Le modèle d’IA, s’il flatte systématiquement son utilisateur, peut aussi empêcher les processus de médiation ou de réparation dans les conflits. Si l’IA nie toute responsabilité de l’utilisateur dans une situation litigieuse, elle peut aggraver le conflit au lieu de favoriser la résolution. Ce risque de polarisation est particulièrement inquiétant dans les usages juridiques, où la nuance et la prise en compte de toutes les parties sont indispensables.
Pour limiter ces risques, les développeurs de LLM doivent intégrer des garde-fous qui empêchent les comportements excessivement conciliants. Les utilisateurs, quant à eux, doivent être informés de ces biais potentiels et faire preuve de discernement lorsqu’ils interprètent les réponses de l’IA. Le cadre ELEPHANT peut être utilisé comme outil de diagnostic pour évaluer si un modèle donné présente un risque de sycophantie sociale dans ses réponses. Cela permettrait d’orienter les choix techniques et les ajustements nécessaires avant de déployer ces modèles dans des contextes professionnels.
Conclusion
La « sycophantie sociale » est un phénomène subtil mais fondamental dans le comportement des modèles de langage.

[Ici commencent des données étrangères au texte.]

(** C4, amended. A read of a value or of a label for a channel kind other
    than temperature and fan speed fails with -EINVAL, whatever the index,
    and leaves the driver data and the caller's output as they were. The
    fan index is not checked: the fan branch has no error return. *)
Theorem krx62_read_unsupported_kind type attr channel val str ldata :
  type ≠ hwmon_temp → type ≠ hwmon_fan →
  krx62_read type attr channel val ldata = Done ((- EINVAL, val), ldata) ∧
  krx62_read_string type attr channel str ldata
  = Done ((- EINVAL, str), ldata) ∧
  (∀ channel' res ldata',
     krx62_read hwmon_fan attr channel' val ldata = Done (res, ldata') →
     res.1 = 0 ∧ ldata' = ldata).
Proof.
  intros Htemp Hfan. split; [|split].
  - destruct type; done.
  - destruct type; done.
  - intros channel' res ldata' Hread. split.
    + by eapply krx62_read_fan_returns_0.
    + by eapply krx62_read_keeps_ldata.
Qed.

Lemma krx62_read_unsupported_kind_witness :
  krx62_read hwmon_pwm 0 0 7 kzalloc_krx62_device_data
  = Done ((- 22, 7), kzalloc_krx62_device_data) ∧
  krx62_read_string hwmon_pwm 0 0 "" kzalloc_krx62_device_data
  = Done ((- 22, ""), kzalloc_krx62_device_data).
Proof.
  pose proof (krx62_read_unsupported_kind hwmon_pwm 0 0 7 ""
                kzalloc_krx62_device_data ltac:(discriminate)
                ltac:(discriminate)) as (Hread & Hlabel & _).
  split; [exact Hread | exact Hlabel].
Defined.

(** C4, as stated, fails: for fan index 2 neither [krx62_read] nor
    [krx62_read_string] returns -EINVAL; both index their array with 2. *)
Lemma krx62_read_fan_index_2 :
  krx62_read hwmon_fan 0 2 7 kzalloc_krx62_device_data
  ≠ Done ((- EINVAL, 7), kzalloc_krx62_device_data) ∧
  krx62_read hwmon_fan 0 2 7 kzalloc_krx62_device_data = Undef ∧
  krx62_read_string hwmon_fan 0 2 "" kzalloc_krx62_device_data
  ≠ Done ((- EINVAL, ""), kzalloc_krx62_device_data) ∧
  krx62_read_string hwmon_fan 0 2 "" kzalloc_krx62_device_data = Undef.
Proof. repeat split; done. Qed.

(** C5. Decoding a status report and then polling the declared channels
    returns the temperature and the two fan speeds the report encodes, in
    the order temperature, fan 0, fan 1; for a report built from readings,
    the poll returns these readings. *)
Theorem decode_then_read_round_trip :
  (∀ report data size attr val ldata,
     id report = 4 → 16 <= size → size <= Z.of_nat (length data) →
     ∃ ldata',
       (krx62_raw_event report data size;;
        read_channels attr val declared_channels) ldata
       = Done ([(0, byte_at data 1 * 1000 + byte_at data 2 * 100);
                (0, big_endian_u16 data 3);
                (0, big_endian_u16 data 5)], ldata')) ∧
  (∀ whole frac fan0 fan1 unused attr val ldata,
     0 <= whole < 256 → 0 <= frac < 256 →
     0 <= fan0 < 65536 → 0 <= fan1 < 65536 → length unused = 9%nat →
     ∃ ldata',
       (krx62_raw_event {| id := 4 |}
          (status_report whole frac fan0 fan1 unused) 16;;
        read_channels attr val declared_channels) ldata
       = Done ([(0, whole * 1000 + frac * 100); (0, fan0); (0, fan1)], ldata')).
Proof.
  split.
  - intros report data size attr val ldata Hid Hmin Hsize.
    eexists. unfold mbind at 1, M_bind.
    rewrite krx62_raw_event_status by done.
    by rewrite read_channels_declared.
  - intros whole frac fan0 fan1 unused attr val ldata
      Hwhole Hfrac Hfan0 Hfan1 Hlen.
    eexists. unfold mbind at 1, M_bind.
    rewrite krx62_raw_event_status;
      [| done | done | rewrite length_status_report, Hlen; simpl; lia].
    rewrite read_channels_declared. simpl.
    rewrite status_report_temperature by done.
    destruct (status_report_fan_speed whole frac fan0 fan1 unused)
      as [-> ->]; done.
Qed.

Lemma decode_then_read_round_trip_witness :
  ∃ ldata',
    (krx62_raw_event {| id := 4 |} (status_report 30 50 3200 800 (zeroes 9)) 16;;
     read_channels 0 0 declared_channels) kzalloc_krx62_device_data
    = Done ([(0, 30 * 1000 + 50 * 100); (0, 3200); (0, 800)], ldata').
Proof.
  apply (proj2 decode_then_read_round_trip 30 50 3200 800 (zeroes 9) 0 0
           kzalloc_krx62_device_data); try lia. reflexivity.
Defined.

(** ** Visibility *)

(** C8. Whatever the type, the attribute and the channel,
    [krx62_is_visible] returns the mode 0444, which has no write bit
    (0222). *)
Theorem krx62_is_visible_read_only data type attr channel :
  krx62_is_visible data type attr channel = 4 * 64 + 4 * 8 + 4 ∧
  Z.land (krx62_is_visible data type attr channel) (2 * 64 + 2 * 8 + 2) = 0.
Proof. split; reflexivity. Qed.

(** ** The sensor table *)

Lemma BIT_lor_nonzero (a b : Z) :
  0 <= a < 32 → 0 <= b < 32 → wrap_u32 (Z.lor (BIT a) (BIT b)) ≠ 0.
Proof.
  intros Ha Hb Hzero.
  assert (Hbit : Z.testbit (wrap_u32 (Z.lor (BIT a) (BIT b))) a = true).
  { unfold wrap_u32, BIT. rewrite Z.mod_pow2_bits_low by lia.
    rewrite Z.lor_spec, Z.shiftl_spec, Z.sub_diag by lia. done. }
  rewrite Hzero, Z.bits_0 in Hbit. done.
Qed.

Lemma config_words_HWMON_CHANNEL_INFO stype words :
  Forall (λ w, wrap_u32 w ≠ 0) words →
  config_words (config (HWMON_CHANNEL_INFO stype words)) = wrap_u32 <$> words.
Proof.
  unfold HWMON_CHANNEL_INFO. cbn [config].
  induction 1 as [|w words Hw _ IH]; csimpl.
  - done.
  - rewrite decide_False by done. by rewrite IH.
Qed.

Lemma list_channels_krx62_info ti tl fi fl :
  0 <= ti < 32 → 0 <= tl < 32 → 0 <= fi < 32 → 0 <= fl < 32 →
  list_channels (krx62_info ti tl fi fl) = declared_channels.
Proof.
  intros Hti Htl Hfi Hfl.
  unfold list_channels, krx62_info, HWMON_T_INPUT, HWMON_T_LABEL,
    HWMON_F_INPUT, HWMON_F_LABEL.
  cbn [table_entries mbind list_bind].
  rewrite !config_words_HWMON_CHANNEL_INFO
    by (repeat constructor; by apply BIT_lor_nonzero).
  reflexivity.
Qed.

(** C6. The table [krx62_info] declares three channels, one temperature
    channel and two fan channels, whatever the driver data (the table is a
    constant); reading the label of each gives "Coolant" for the
    temperature, "Fans" for fan 0 and "Pump" for fan 1. *)
Theorem krx62_info_channels_and_labels ti tl fi fl :
  0 <= ti < 32 → 0 <= tl < 32 → 0 <= fi < 32 → 0 <= fl < 32 →
  list_channels (krx62_info ti tl fi fl)
  = [(hwmon_temp, 0); (hwmon_fan, 0); (hwmon_fan, 1)] ∧
  ∀ attr str ldata,
    read_labels attr str (list_channels (krx62_info ti tl fi fl)) ldata
    = Done ([(0, "Coolant"); (0, "Fans"); (0, "Pump")], ldata).
Proof.
  intros Hti Htl Hfi Hfl.
  rewrite list_channels_krx62_info by done.
  split; [done|]. intros attr str ldata. reflexivity.
Qed.

Lemma krx62_info_channels_and_labels_witness :
  list_channels (krx62_info 0 15 0 2)
  = [(hwmon_temp, 0); (hwmon_fan, 0); (hwmon_fan, 1)] ∧
  read_labels 0 "" (list_channels (krx62_info 0 15 0 2))
    kzalloc_krx62_device_data
  = Done ([(0, "Coolant"); (0, "Fans"); (0, "Pump")],
          kzalloc_krx62_device_data).
Proof.
  destruct (krx62_info_channels_and_labels 0 15 0 2
              ltac:(lia) ltac:(lia) ltac:(lia) ltac:(lia)) as [Hchans Hlabels].
  split; [exact Hchans | apply Hlabels].
Defined.

(** ** Before the first status report *)

Lemma krx62_probe_zeroed hdev env ret ldata :
  krx62_probe hdev env = (ret, Some ldata) →
  temp_input ldata = 0 ∧ fan_input ldata = [# 0; 0].
Proof.
  unfold krx62_probe. repeat case_match; intros [= _ <-]; done.
Qed.

Lemma raw_events_ignored evs ldata :
  Forall (λ '(report, _, size),
            id report ≠ STATUS_REPORT_ID ∨ size < STATUS_MIN_BYTES) evs →
  raw_events evs ldata = Done (tt, ldata).
Proof.
  induction 1 as [|[[report data] size] evs Hign _ IH]; simpl.
  - done.
  - unfold mbind, M_bind. by rewrite krx62_raw_event_ignored.
Qed.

Elle est largement répandue, difficile à détecter sans outils adaptés, et peut fausser les interactions, en particulier dans des domaines sensibles comme le droit. Les LLM tendent à adopter une posture de soutien constant à l’utilisateur, au détriment parfois de la vérité, de l’impartialité ou de la pertinence juridique. Pour que ces technologies soient intégrées de manière responsable dans la pratique des avocats, il est essentiel de comprendre ce biais, de le mesurer, et d’ajuster les modèles et les usages en conséquence. Le cadre proposé par cette étude constitue un pas important vers une IA plus fiable, plus équilibrée, et mieux adaptée aux exigences du monde juridique.